The win improves the Jets to 28-25-5 and moves them to within two points of the Vancouver Canucks, who hold down the second wild-card spot in the Western Conference and fell 3-1 in Boston Tuesday night.
"That's what good teams do, they find a way to win when maybe they're not on their 'A' game," said captain Andrew Ladd. "A lot of it is confidence in your 'D' zone, to have the patience to know you've just got to relax and have everybody in their position and find a way to weather the storm."

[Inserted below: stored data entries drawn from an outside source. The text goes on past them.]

(** ** Trainer._step: the report *)

(** Once the update and the meters are through, a step with index 0 or 1
    never reports, whatever the interval; a later step raises
    [ZeroDivisionError] when the interval is 0, the update having already
    been applied; and with a nonzero interval that does not divide the
    index it returns without a report. *)
Theorem step_report_interval {R : Type} `{Scalar R} (O : optim_lib R)
        (x : tensor R) (y : list Z) (epoch step : nat) (logf : Z)
        (func : tensor R -> list Z -> TM O unit) (tr tr1 tr2 : Trainer O) :
  cuda_available O = true ->
  func x y tr = (tr1, Ok tt) ->
  update_meters O tr1 = (tr2, Ok tt) ->
  (step <= 1 -> _step O x y epoch step logf func tr = (tr2, Ok tt)) /\
  (1 < step -> logf = 0%Z ->
   _step O x y epoch step logf func tr = (tr2, Raise ZeroDivisionError)) /\
  (1 < step -> logf <> 0%Z -> (Z.of_nat step mod logf <> 0)%Z ->
   _step O x y epoch step logf func tr = (tr2, Ok tt)).
Proof.
  intros Hcuda Hf Hm. unfold _step, tbind, tlift.
  rewrite Hcuda, Hf, Hm. unfold maybe_report. repeat split.
  - intros Hs. replace (1 <? step) with false
      by (symmetry; apply Nat.ltb_ge; exact Hs). reflexivity.
  - intros Hs ->. replace (1 <? step) with true
      by (symmetry; apply Nat.ltb_lt; exact Hs). reflexivity.
  - intros Hs Hl Hmod. replace (1 <? step) with true
      by (symmetry; apply Nat.ltb_lt; exact Hs).
    apply Z.eqb_neq in Hl, Hmod. rewrite Hl, Hmod. reflexivity.
Qed.

Lemma step_report_interval_witness :
  exists tr2,
    _step Examples.optim_Z Examples.input0 [0%Z] 0 2 0
          (fun x y => train_w Examples.torch_Z Examples.optim_Z x y false)
          Examples.small_trainer = (tr2, Raise ZeroDivisionError) /\
    calls tr2 = [TrainW false (Examples.input0, [0%Z])].
Proof.
  exists (fst (update_meters Examples.optim_Z
                 (fst (train_w Examples.torch_Z Examples.optim_Z
                               Examples.input0 [0%Z] false
                               Examples.small_trainer)))).
  split; [| vm_compute; reflexivity].
  apply (step_report_interval Examples.optim_Z Examples.input0 [0%Z] 0 2 0%Z
           (fun x y => train_w Examples.torch_Z Examples.optim_Z x y false)
           Examples.small_trainer
           (fst (train_w Examples.torch_Z Examples.optim_Z
                         Examples.input0 [0%Z] false Examples.small_trainer))).
  - reflexivity.
  - vm_compute; reflexivity.
  - vm_compute; reflexivity.
  - lia.
  - reflexivity.
Defined.

(** ** The rows of the latency table *)

Lemma rstrip_blank (b : string) : blank b -> rstrip b = EmptyString.
Proof.
  unfold blank. induction b as [| c b IH]; intros Hb; [reflexivity |].
  simpl in Hb. inversion Hb as [| ? ? Hc Hb']; subst.
  simpl. rewrite (IH Hb'), Hc. reflexivity.
Qed.

Lemma rstrip_keeps (a : string) (c : ascii) (b : string) :
  is_space c = false -> blank b ->
  rstrip (a ++ String c b) = (a ++ String c EmptyString)%string.
Proof.
  intros Hc Hb. induction a as [| d a IH]; simpl.
  - rewrite (rstrip_blank b Hb), Hc. reflexivity.
  - rewrite IH. destruct a; reflexivity.
Qed.

Lemma string_last (s : string) :
  s <> EmptyString ->
  exists a c, s = (a ++ String c EmptyString)%string /\
              In c (list_ascii_of_string s).
Proof.
  induction s as [| d s IH]; intros Hne; [contradiction |].
  destruct s as [| d' s'].
  - exists EmptyString, d. split; [reflexivity | left; reflexivity].
  - destruct IH as (a & c & Ha & Hin); [discriminate |].
    exists (String d a), c. split; [simpl; now rewrite <- Ha |].
    right. exact Hin.
Qed.

Lemma not_space_char (c : ascii) :
  is_space c = false -> Ascii.eqb c " "%char = false.
Proof.
  intros Hc. destruct (Ascii.eqb_spec c " "%char) as [-> | _];
    [discriminate Hc | reflexivity].
Qed.

Lemma split_space_token (s : string) :
  Forall (fun c => is_space c = false) (list_ascii_of_string s) ->
  split_space s = [s] /\
  forall r, split_space (s ++ String " " r) = s :: split_space r.
Proof.
  induction s as [| c s IH]; intros Hs.
  - split; [reflexivity | intros r; reflexivity].
  - simpl in Hs. inversion Hs as [| ? ? Hc Hs']; subst.
    destruct (IH Hs') as [H1 H2]. apply not_space_char in Hc.
    split.
    + simpl. rewrite Hc, H1. reflexivity.
    + intros r. simpl. rewrite Hc, H2. reflexivity.
Qed.

Lemma split_join_tokens (tokens : list string) :
  tokens <> [] -> Forall clean_token tokens ->
  split_space (join_space tokens) = tokens.
Proof.
  intros Hne Hall. induction Hall as [| s l [_ Hs] Hl IH]; [contradiction |].
  destruct l as [| s' l'].
  - simpl. apply split_space_token. exact Hs.
  - change (join_space (s :: s' :: l'))
      with (s ++ String " " (join_space (s' :: l')))%string.
    rewrite (proj2 (split_space_token s Hs)), IH; [reflexivity | discriminate].
Qed.

Lemma join_tokens_ends (tokens : list string) :
  tokens <> [] -> Forall clean_token tokens ->
  (exists c r, join_space tokens = String c r /\ is_space c = false) /\
  (exists a c, join_space tokens = (a ++ String c EmptyString)%string /\
               is_space c = false).
Proof.
  intros Hne Hall. induction Hall as [| s l [Hs Hcl] Hl IH]; [contradiction |].
  assert (Hfirst : exists c r, s = String c r /\ is_space c = false).
  { destruct s as [| c r]; [contradiction |].
    exists c, r. split; [reflexivity |]. simpl in Hcl. now inversion Hcl. }
  destruct l as [| s' l'].
  - cbn [join_space]. split; [exact Hfirst |].
    destruct (string_last s Hs) as (a & c & Ha & Hin).
    exists a, c. split; [exact Ha |].
    rewrite Forall_forall in Hcl. apply Hcl. exact Hin.
  - change (join_space (s :: s' :: l'))
      with (s ++ String " " (join_space (s' :: l')))%string.
    destruct IH as [_ (a & c & Ha & Hc)]; [discriminate |]. split.
    + destruct Hfirst as (c0 & r & -> & Hc0).
      exists c0, (r ++ String " " (join_space (s' :: l')))%string.
      split; [reflexivity | exact Hc0].
    + exists (s ++ String " " a)%string, c. split; [| exact Hc].
      rewrite Ha, string_app_assoc. reflexivity.
Qed.

(** A row of the latency table written as costs with single spaces
    between them, followed by any run of whitespace such as the end of the
    line, is cut by [strip().split(' ')] into exactly those costs, in
    order; so is a line of values joined by [' '.join]. *)
Theorem latency_row_tokens (tokens : list string) (trail : string) :
  tokens <> [] -> Forall clean_token tokens -> blank trail ->
  split_space (strip (join_space tokens ++ trail)) = tokens.
Proof.
  intros Hne Hall Hblank.
  destruct (join_tokens_ends tokens Hne Hall)
    as [(c0 & r & Hfirst & Hc0) (a & c & Hlast & Hc)].
  assert (Hstrip : strip (join_space tokens ++ trail) = join_space tokens).
  { unfold strip.
    assert (Hl : lstrip (join_space tokens ++ trail)
                 = (join_space tokens ++ trail)%string).
    { rewrite Hfirst. simpl. rewrite Hc0. reflexivity. }
    rewrite Hl, Hlast, string_app_assoc. simpl.
    apply rstrip_keeps; assumption. }
  rewrite Hstrip. apply split_join_tokens; assumption.
Qed.

Lemma latency_row_tokens_witness :
  split_space (strip Examples.speed_line) =
  ["1"; "2"; "3"; "4"; "5"; "6"; "7"; "8"]%string.
Proof.
  assert (Hne : ["1"; "2"; "3"; "4"; "5"; "6"; "7"; "8"]%string <> [])
    by discriminate.
  assert (Hall : Forall clean_token
                        ["1"; "2"; "3"; "4"; "5"; "6"; "7"; "8"]%string).
  { repeat constructor; discriminate. }
  assert (Hb : blank (String (ascii_of_nat 10) EmptyString))
    by (repeat constructor).
  exact (latency_row_tokens ["1"; "2"; "3"; "4"; "5"; "6"; "7"; "8"]%string
           (String (ascii_of_nat 10) EmptyString) Hne Hall Hb).
Defined.

(** ** Construction: alignment of theta vectors and Mixed Operations *)

(** [MixedOp.__init__] keeps the candidates in the order they are given,
    so that the index of a weight is the index of its candidate. *)
Theorem MixedOp_init_order {R : Type} (l : list (module R)) :
  mo_ops (MixedOp_init l) = l /\
  forall i, nth_error (mo_ops (MixedOp_init l)) i = nth_error l i.
Proof.
  assert (Hops : mo_ops (MixedOp_init l) = l).
  { unfold MixedOp_init; cbn [mo_ops].
    assert (Hgen : forall acc : list (module R),
               fold_left (fun ops op => ops ++ [op]) l acc = acc ++ l).
    { induction l as [| a l IH]; intros acc; simpl.
      - now rewrite app_nil_r.
      - rewrite IH, <- app_assoc. reflexivity. }
    apply Hgen. }
  split; [exact Hops |]. intros i. now rewrite Hops.
Qed.

(** In a network that [FBNet.__init__] returns, the theta vectors and
    the Mixed Operations run in parallel over the list-valued entries of
    the block sequence: the k-th theta vector has one entry, equal to the
    initial value, for each candidate of the k-th Mixed Operation, whose
    candidates are those of the k-th list.  The latency table is the file's
    lines, and none of the outputs of [forward] is set yet. *)
Theorem FBNet_init_aligned {R : Type} `{Scalar R} (T : torch_lib R)
        (num_classes : nat) (blocks : list (block R)) (init_theta : R)
        (speed_f : result (list string)) (alpha beta : R) (net : FBNet R) :
  FBNet_init T num_classes blocks init_theta speed_f alpha beta = Ok net ->
  Forall2 (fun th mop =>
             th = mkTensor [length (mo_ops mop)]
                           (repeat init_theta (length (mo_ops mop))))
          (theta net) (_ops net) /\
  map (@mo_ops R) (_ops net) = list_entries blocks /\
  speed_f = Ok (_speed net) /\
  _alpha net = alpha /\ _beta net = beta /\
  ce net = None /\ lat_loss net = None /\ loss net = None /\
  acc net = None /\ batch_size net = None.
Proof.
  unfold FBNet_init. rewrite init_loop_spec. cbn [fst snd].
  destruct (_ =? 22); [| discriminate].
  intros Hi. bind_inv Hi. injection Hi as <-. cbn.
  split; [| split; [| repeat split; assumption]].
  - induction (list_entries blocks) as [| l ls IH]; cbn [map]; constructor.
    + unfold initial_theta. rewrite MixedOp_init_ops. reflexivity.
    + exact IH.
  - rewrite map_map. rewrite <- (map_id (list_entries blocks)) at 2.
    apply map_ext. intros l. apply MixedOp_init_ops.
Qed.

A LITTLE CREATIVITY WHEN IT MATTERS
There must have some gasps late in the third period when Jacob Trouba took a pass from Blake Wheeler at the Canes' blue-line, shrugged off a check by Nathan Gerbe while playing a pass off the boards to himself and then burst around Ron Hainsey to attempt a wraparound, the rebound of which was buried by Chris Thorburn for the winner with just 63 seconds remaining.
Trouba was all over the map against Carolina, making some 19-year-old decisions at times but then flashing some brilliance when it mattered.
"His first two shifts he looked like a Norris Trophy candidate, the next two were a little bit unusual because usually his puck-handling and decision-making is a real strength of his," said Maurice. "But great confidence in a young man to want to make the play that decides the game. "You guys look this up, but that guy's got to be +14 or +15 in his last 10 games. He's been on the ice for big goals, overtime goals... you can tell by his minutes we don't hide him. I'm not playing the kids because I'm a good guy and I'm thinking five years down the road. We're playing to win every night and that's why those two guys (including Mark Scheifele) play as much as they do."
Remember, Trouba is still just 19. He leads all NHL rookies in ice time and, after Zach Bogosian, had the second-most minutes played of all skaters in Tuesday's game.
"It's one of those plays where maybe you're a little nervous seeing a defenceman jump down at the end of the game," said Ladd. "But for a young kid to have the confidence to do that... we know he's extremely strong on the puck. It's one thing he's really good at -- knowing where he is on the ice and that he can't turn the puck over. He used his speed and got to the net.
"It's something we probably take for granted and you forget how young he is."
PAV VS. MONTOYA
There was tons of gnashing of molars earlier in the day when Maurice confirmed Ondrej Pavelec would get the start in net over Al Montoya, who has been the first star in both of his wins under the new head coach -- including Sunday's 2-1 decision over Montreal.
But Pavelec was solid and improved to 7-2 under Maurice with a sparkling .957 save percentage.